▸ RECORDS PROVIDED
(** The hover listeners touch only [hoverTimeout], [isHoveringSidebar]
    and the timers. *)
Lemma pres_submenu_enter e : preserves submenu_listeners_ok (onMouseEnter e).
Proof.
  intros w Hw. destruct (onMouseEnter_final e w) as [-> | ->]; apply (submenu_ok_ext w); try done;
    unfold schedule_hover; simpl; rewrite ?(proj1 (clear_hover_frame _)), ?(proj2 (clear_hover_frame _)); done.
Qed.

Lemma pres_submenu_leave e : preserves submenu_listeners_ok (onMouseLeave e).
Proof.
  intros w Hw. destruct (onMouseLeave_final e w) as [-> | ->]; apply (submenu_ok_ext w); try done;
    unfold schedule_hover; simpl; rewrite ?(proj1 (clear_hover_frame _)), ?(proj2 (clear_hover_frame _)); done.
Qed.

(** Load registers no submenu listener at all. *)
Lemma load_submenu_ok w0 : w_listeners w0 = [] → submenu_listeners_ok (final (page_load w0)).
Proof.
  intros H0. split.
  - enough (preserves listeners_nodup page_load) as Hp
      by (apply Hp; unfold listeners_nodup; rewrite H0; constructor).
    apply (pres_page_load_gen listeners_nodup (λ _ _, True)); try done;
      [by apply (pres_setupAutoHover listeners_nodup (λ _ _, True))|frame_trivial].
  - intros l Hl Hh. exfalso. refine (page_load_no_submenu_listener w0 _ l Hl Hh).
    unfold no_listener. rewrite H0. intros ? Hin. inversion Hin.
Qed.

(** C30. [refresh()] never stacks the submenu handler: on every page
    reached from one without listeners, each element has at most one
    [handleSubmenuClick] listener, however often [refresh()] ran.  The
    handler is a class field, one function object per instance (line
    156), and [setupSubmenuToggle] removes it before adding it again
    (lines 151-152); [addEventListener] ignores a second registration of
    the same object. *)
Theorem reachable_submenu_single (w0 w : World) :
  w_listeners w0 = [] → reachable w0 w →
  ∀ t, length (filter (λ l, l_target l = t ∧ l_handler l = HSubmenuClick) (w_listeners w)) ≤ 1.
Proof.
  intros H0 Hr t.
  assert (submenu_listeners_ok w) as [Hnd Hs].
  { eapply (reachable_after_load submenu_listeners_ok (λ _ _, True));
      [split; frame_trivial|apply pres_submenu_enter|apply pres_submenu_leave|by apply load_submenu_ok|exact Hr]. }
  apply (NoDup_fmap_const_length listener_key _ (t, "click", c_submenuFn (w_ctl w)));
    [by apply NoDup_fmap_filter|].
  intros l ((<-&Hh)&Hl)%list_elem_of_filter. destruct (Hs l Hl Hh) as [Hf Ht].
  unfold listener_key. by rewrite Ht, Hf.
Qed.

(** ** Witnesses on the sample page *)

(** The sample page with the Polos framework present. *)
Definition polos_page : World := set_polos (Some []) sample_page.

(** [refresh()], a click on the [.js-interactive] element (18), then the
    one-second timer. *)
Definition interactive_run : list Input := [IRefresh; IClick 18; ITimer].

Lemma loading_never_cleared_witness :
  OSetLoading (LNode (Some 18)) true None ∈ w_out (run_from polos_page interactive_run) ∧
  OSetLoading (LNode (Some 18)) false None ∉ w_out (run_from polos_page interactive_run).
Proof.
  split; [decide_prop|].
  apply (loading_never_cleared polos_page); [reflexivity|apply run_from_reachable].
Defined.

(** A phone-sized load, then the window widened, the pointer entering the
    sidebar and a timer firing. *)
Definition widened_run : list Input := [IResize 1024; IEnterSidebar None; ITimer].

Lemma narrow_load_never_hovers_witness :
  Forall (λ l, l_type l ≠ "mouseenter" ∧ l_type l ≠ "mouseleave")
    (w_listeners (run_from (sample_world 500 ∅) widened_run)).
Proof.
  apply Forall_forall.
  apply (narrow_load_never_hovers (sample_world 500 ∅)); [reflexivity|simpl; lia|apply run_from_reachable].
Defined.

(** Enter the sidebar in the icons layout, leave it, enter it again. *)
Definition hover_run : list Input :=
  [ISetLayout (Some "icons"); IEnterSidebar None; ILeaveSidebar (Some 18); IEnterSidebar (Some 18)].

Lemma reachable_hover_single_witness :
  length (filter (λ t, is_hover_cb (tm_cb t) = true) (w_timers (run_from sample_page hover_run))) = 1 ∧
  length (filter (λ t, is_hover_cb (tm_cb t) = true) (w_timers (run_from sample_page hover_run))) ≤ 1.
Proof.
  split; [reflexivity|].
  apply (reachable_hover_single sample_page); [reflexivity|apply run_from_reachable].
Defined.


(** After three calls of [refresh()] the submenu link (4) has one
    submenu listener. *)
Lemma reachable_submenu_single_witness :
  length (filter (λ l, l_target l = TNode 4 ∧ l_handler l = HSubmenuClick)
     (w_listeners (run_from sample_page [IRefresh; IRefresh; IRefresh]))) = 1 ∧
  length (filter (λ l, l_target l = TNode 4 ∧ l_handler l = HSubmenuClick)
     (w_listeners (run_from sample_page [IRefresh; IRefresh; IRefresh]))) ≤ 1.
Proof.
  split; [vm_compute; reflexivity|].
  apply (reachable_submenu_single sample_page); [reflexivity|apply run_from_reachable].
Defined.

==

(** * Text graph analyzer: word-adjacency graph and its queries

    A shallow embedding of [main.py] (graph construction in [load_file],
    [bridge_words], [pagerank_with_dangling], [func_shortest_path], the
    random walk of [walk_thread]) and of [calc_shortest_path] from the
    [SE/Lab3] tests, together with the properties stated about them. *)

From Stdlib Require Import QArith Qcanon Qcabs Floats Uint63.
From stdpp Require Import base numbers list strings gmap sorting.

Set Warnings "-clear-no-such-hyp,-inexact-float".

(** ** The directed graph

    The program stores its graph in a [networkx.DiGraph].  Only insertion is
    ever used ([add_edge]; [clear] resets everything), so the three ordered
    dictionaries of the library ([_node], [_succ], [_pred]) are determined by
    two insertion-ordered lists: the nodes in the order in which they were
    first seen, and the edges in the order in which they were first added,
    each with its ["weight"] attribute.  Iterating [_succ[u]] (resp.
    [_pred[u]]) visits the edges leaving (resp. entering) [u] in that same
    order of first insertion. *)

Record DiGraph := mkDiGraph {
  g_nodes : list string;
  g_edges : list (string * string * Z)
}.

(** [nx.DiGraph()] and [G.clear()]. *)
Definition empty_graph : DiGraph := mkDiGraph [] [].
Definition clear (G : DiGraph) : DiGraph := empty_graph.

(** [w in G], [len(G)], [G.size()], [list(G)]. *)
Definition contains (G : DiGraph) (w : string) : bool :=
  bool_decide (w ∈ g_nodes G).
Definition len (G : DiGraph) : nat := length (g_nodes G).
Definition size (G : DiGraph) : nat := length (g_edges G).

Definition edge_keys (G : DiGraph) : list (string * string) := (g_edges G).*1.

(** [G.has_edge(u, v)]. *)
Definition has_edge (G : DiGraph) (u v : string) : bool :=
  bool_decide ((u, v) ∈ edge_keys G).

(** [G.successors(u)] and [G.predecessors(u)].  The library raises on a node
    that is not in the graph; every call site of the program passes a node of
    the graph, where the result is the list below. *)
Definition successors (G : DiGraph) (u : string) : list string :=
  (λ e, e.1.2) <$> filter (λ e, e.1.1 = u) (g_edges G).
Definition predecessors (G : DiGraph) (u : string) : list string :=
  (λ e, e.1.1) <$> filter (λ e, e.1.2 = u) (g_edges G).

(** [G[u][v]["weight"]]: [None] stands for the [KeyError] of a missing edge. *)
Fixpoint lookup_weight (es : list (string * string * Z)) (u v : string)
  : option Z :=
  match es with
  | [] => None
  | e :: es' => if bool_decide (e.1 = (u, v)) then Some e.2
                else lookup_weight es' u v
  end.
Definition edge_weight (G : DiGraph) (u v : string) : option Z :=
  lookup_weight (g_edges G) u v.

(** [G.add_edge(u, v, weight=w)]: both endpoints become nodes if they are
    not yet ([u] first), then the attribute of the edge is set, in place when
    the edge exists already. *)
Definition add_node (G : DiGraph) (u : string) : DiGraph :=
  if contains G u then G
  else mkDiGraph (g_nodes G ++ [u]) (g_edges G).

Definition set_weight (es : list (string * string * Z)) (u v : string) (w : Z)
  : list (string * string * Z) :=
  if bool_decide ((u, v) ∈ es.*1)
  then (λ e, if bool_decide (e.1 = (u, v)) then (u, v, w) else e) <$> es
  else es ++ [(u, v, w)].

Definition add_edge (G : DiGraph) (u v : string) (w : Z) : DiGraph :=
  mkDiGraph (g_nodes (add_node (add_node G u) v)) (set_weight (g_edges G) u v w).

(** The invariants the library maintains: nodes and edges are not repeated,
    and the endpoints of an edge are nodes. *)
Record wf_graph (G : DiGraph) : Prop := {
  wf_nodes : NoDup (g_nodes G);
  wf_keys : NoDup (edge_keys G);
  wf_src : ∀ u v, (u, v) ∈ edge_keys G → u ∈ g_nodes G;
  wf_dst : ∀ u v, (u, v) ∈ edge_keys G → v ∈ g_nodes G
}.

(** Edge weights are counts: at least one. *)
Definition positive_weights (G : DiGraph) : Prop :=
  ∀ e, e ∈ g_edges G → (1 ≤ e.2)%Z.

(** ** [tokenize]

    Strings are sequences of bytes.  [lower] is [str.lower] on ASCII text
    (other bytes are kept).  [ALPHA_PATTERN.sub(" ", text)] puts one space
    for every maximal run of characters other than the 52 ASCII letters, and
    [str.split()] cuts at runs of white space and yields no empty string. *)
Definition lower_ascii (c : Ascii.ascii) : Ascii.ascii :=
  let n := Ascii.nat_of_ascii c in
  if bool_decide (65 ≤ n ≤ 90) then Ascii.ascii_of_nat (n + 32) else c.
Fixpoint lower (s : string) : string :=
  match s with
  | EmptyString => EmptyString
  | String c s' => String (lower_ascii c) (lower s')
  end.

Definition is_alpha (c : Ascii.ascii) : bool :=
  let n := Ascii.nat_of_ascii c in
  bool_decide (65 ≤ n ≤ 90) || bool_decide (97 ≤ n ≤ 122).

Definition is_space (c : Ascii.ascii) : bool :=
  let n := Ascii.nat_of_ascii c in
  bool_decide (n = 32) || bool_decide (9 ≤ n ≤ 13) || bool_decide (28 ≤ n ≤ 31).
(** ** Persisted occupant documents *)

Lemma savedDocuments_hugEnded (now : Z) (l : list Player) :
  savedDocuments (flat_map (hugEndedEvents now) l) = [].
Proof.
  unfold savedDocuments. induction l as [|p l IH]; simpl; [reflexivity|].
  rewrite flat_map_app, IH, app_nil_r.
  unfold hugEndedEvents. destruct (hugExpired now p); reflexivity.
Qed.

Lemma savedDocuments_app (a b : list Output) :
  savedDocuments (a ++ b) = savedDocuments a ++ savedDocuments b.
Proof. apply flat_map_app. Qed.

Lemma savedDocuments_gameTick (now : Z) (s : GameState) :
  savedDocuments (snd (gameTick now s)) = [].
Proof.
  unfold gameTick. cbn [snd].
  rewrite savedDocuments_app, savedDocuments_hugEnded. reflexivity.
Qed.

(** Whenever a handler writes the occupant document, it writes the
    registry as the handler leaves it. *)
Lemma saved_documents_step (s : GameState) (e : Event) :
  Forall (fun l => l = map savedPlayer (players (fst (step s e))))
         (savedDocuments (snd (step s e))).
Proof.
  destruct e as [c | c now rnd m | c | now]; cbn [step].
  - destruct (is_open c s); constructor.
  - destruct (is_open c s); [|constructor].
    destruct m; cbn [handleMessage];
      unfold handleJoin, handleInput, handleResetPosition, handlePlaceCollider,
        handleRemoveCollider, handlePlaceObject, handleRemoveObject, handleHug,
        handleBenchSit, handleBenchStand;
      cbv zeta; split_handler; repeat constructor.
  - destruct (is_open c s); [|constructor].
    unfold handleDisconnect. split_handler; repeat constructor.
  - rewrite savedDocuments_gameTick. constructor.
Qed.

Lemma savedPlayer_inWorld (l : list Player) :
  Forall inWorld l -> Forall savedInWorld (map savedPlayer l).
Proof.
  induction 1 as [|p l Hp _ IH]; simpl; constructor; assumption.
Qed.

▸ YOUR ASSIGNMENT
Working from the records above, write out verbatim only the lines from the line containing "Definition set_weight (es" through the line containing "Strings are sequences".

▸ EXERCISE OUTPUT
Definition set_weight (es : list (string * string * Z)) (u v : string) (w : Z)
  : list (string * string * Z) :=
  if bool_decide ((u, v) ∈ es.*1)
  then (λ e, if bool_decide (e.1 = (u, v)) then (u, v, w) else e) <$> es
  else es ++ [(u, v, w)].

Definition add_edge (G : DiGraph) (u v : string) (w : Z) : DiGraph :=
  mkDiGraph (g_nodes (add_node (add_node G u) v)) (set_weight (g_edges G) u v w).

(** The invariants the library maintains: nodes and edges are not repeated,
    and the endpoints of an edge are nodes. *)
Record wf_graph (G : DiGraph) : Prop := {
  wf_nodes : NoDup (g_nodes G);
  wf_keys : NoDup (edge_keys G);
  wf_src : ∀ u v, (u, v) ∈ edge_keys G → u ∈ g_nodes G;
  wf_dst : ∀ u v, (u, v) ∈ edge_keys G → v ∈ g_nodes G
}.

(** Edge weights are counts: at least one. *)
Definition positive_weights (G : DiGraph) : Prop :=
  ∀ e, e ∈ g_edges G → (1 ≤ e.2)%Z.

(** ** [tokenize]

    Strings are sequences of bytes.  [lower] is [str.lower] on ASCII text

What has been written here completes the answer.